益田ミリ、9年ぶり2作目の長編小説『一度だけ』「一年に一度でいい。熱く、熱い、夜が欲しい」

文芸・カルチャー

2018/10/13

『一度だけ』(益田ミリ/幻冬舎)

 ミュージシャン・矢野顕子が生み出した曲の一つに「ひとつだけ」がある。故忌野清志郎とのコラボでも知られ、愛らしい歌詞が心に響く名曲だ。

 これから紹介する本は「ひとつだけ」ではなく『一度だけ』(幻冬舎)。都会暮らしをする独身アラフォー女子を描いた「すーちゃん」シリーズなど、女性の細かな心情を描き続ける漫画家・益田ミリが綴った9年ぶり、2作目となる長編小説だ。

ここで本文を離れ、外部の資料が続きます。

(** C2 as first stated fails on the tie.  [sort_values] runs numpy's
    default sort, which is not a stable one: in [same_day_listings],
    eighteen rows of one date, the two rows of [Notes] come out of the
    sort in reverse order, and the one kept is the second in input
    order. *)
Lemma C2_counterexample :
  ~ (forall (df : list listing) (r : listing),
       r ∈ (remove_duplicates App Last_Updated_Date Numpy.argsort df).1 ->
       exists l1 l2,
         df = l1 ++ r :: l2 /\
         forall x, x ∈ l1 -> App x = App r ->
                   Last_Updated_Date x ≠ Last_Updated_Date r).
Proof.
  intros H.
  destruct (H same_day_listings notes_august_again)
    as (l1 & l2 & E & Hfirst).
  { rewrite remove_duplicates_same_day_listings. cbn [fst].
    unfold same_day_deduplicated. do 15 right. left. }
  destruct l1 as [|a [|b [|c l1]]]; try discriminate E.
  injection E as <- <- <- E.
  apply (Hfirst notes_august); [by do 2 right; left|done|done].
Qed.

End DeduplicatorExamples.

(** ** Schema unifier *)

Section UnifierProperties.
Import Py FreeAPIIntegrationPipeline.

Variable hash : string -> Z.

Lemma getitem_Ok (r : row) (column : string) (v : pyval) :
  getitem r column = Ok v <-> r !! column = Some v.
Proof.
  unfold getitem. destruct (r !! column); split; congruence.
Qed.

Lemma getitem_Raise (r : row) (column : string) :
  r !! column = None -> getitem r column = Raise (KeyError column).
Proof. unfold getitem. by intros ->. Qed.

Ltac bind_inv H :=
  repeat (let a := fresh "v" in let Ha := fresh "Hv" in
          apply bind_Ok in H as (a & Ha & H)).

(** [float(s)] raises nothing but [ValueError]. *)
Lemma float_of_string_raises (s : string) (e : exn) :
  float_of_string s = Raise e -> e = ValueError.
Proof.
  unfold float_of_string. destruct (drop_underscores _ _) as [l|]; [|by intros [= <-]].
  destruct (parse_sign l) as [neg r]. destruct (parse_float_abs r); [done|by intros [= <-]].
Qed.

(** The generic coercion returns a float for every cell that is not an
    int; for an int it raises only when the int is beyond the float range. *)
Lemma safe_convert_to_float_total (v : pyval) :
  (forall z, v = VInt z -> is_ok (float_of_int z) = true) ->
  exists f, safe_convert_to_float v = Ok f.
Proof.
  intros Hint. unfold safe_convert_to_float.
  destruct (isna v || eq_str v ""); [by eexists|].
  destruct v as [|b|z|f|s]; cbn [float_of try_except_value_type].
  - by eexists.
  - by eexists.
  - specialize (Hint z eq_refl). destruct (float_of_int z); [by eexists|done].
  - by eexists.
  - destruct (_ || _); [by eexists|].
    destruct (float_of_string (strip s)) as [f|e] eqn:Hf; [by eexists|].
    apply float_of_string_raises in Hf as ->. by eexists.
Qed.

(** What a unified Google Play dict is made of. *)
Lemma unify_google_play_Ok (cm : gmap string string) (r u : row) :
  unify_google_play hash cm r = Ok u ->
  exists app_name category rating review_count installs size_mb app_type
         price_usd content_rating last_updated,
    r !! "app_name" = Some app_name /\
    r !! "category" = Some category /\
    getitem r "rating" ≫= safe_convert_to_float = Ok rating /\
    getitem r "review_count" ≫= safe_convert_to_float = Ok review_count /\
    getitem r "installs" ≫= safe_convert_to_int = Ok installs /\
    getitem r "size_mb" ≫= safe_convert_to_float = Ok size_mb /\
    r !! "app_type" = Some app_type /\
    getitem r "price_usd" ≫= safe_convert_to_float = Ok price_usd /\
    r !! "content_rating" = Some content_rating /\
    r !! "last_updated" = Some last_updated /\
    u !! "app_id" = Some (VStr ("gp_" +:+ str_of_Z (hash (str app_name) `mod` 1000000))) /\
    u !! "platform" = Some (VStr "Android") /\
    u !! "unified_category" = Some (mapping_get cm category category) /\
    u !! "installs" = Some (VInt installs) /\
    u !! "app_type" = Some (VStr (str app_type)) /\
    u !! "data_source" = Some (VStr "Google Play Store") /\
    u !! "app_name" = Some (VStr (str app_name)) /\
    u !! "category" = None /\
    u !! "fileSizeBytes" = None.
Proof.
  unfold unify_google_play. intros H. bind_inv H. apply Ok_inj in H. subst u.
  repeat match goal with H : getitem _ _ = Ok _ |- _ => apply getitem_Ok in H end.
  do 10 eexists. repeat split; try eassumption; reflexivity.
Qed.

 物語は30代の姉妹で2人暮らしを続ける派遣社員・ひな子と介護ヘルパー・弥生、彼女らの母親・淑江とその妹・清子、2組の姉妹を中心に描かれる。夫が遺した財産で自由きままに暮らす清子はひな子を誘い、往復ビジネスクラスの1人180万円かかるブラジル旅行に出かけた。日本に残された弥生はひな子が不在の間、「毎日新しいことをするルール」を自分に課す。

 物語は登場人物の都合通りには進まない。厳密に言えば、進むときもあれば進まないこともある。でも、これが日常というものだ。そんな日常から脱却しようともがく登場人物は、“一度だけ”という思いで、さまざまな行動を起こしていく。

 30代を越えて40代になろうという年齢に差し掛かると、自分の限界点が見えてくる。かぶりを振って、「自分はそんなんじゃない」と今までに取ったことのないような行動を起こそうとしてみる。ところが、大抵はうまくいかない。そんなときは大体、今までの自分の経験を忘れてしまっているのだ。そして、答えは決まって“ひとつだけ”なのである。

 本書は、「ふふふ」と思わず笑ってしまう益田作品とは一線を画す。しかし、日常を丹念に描き、「あるある」と言いたくなるような平凡な生活の中にある何気ない情景を切り取る益田節は健在だ。

 読者と作者、間に入った登場人物との距離を絶妙に保つ。そして、せつなさとやましさと荒ぶる心を小出しにしながら、ぽっかりと空いた読者の心のスキマを不意に襲う。喜劇なのか。悲劇なのか。どう味わうかは読者次第。そんな感覚を噛み締めながら味わえる一作なのである。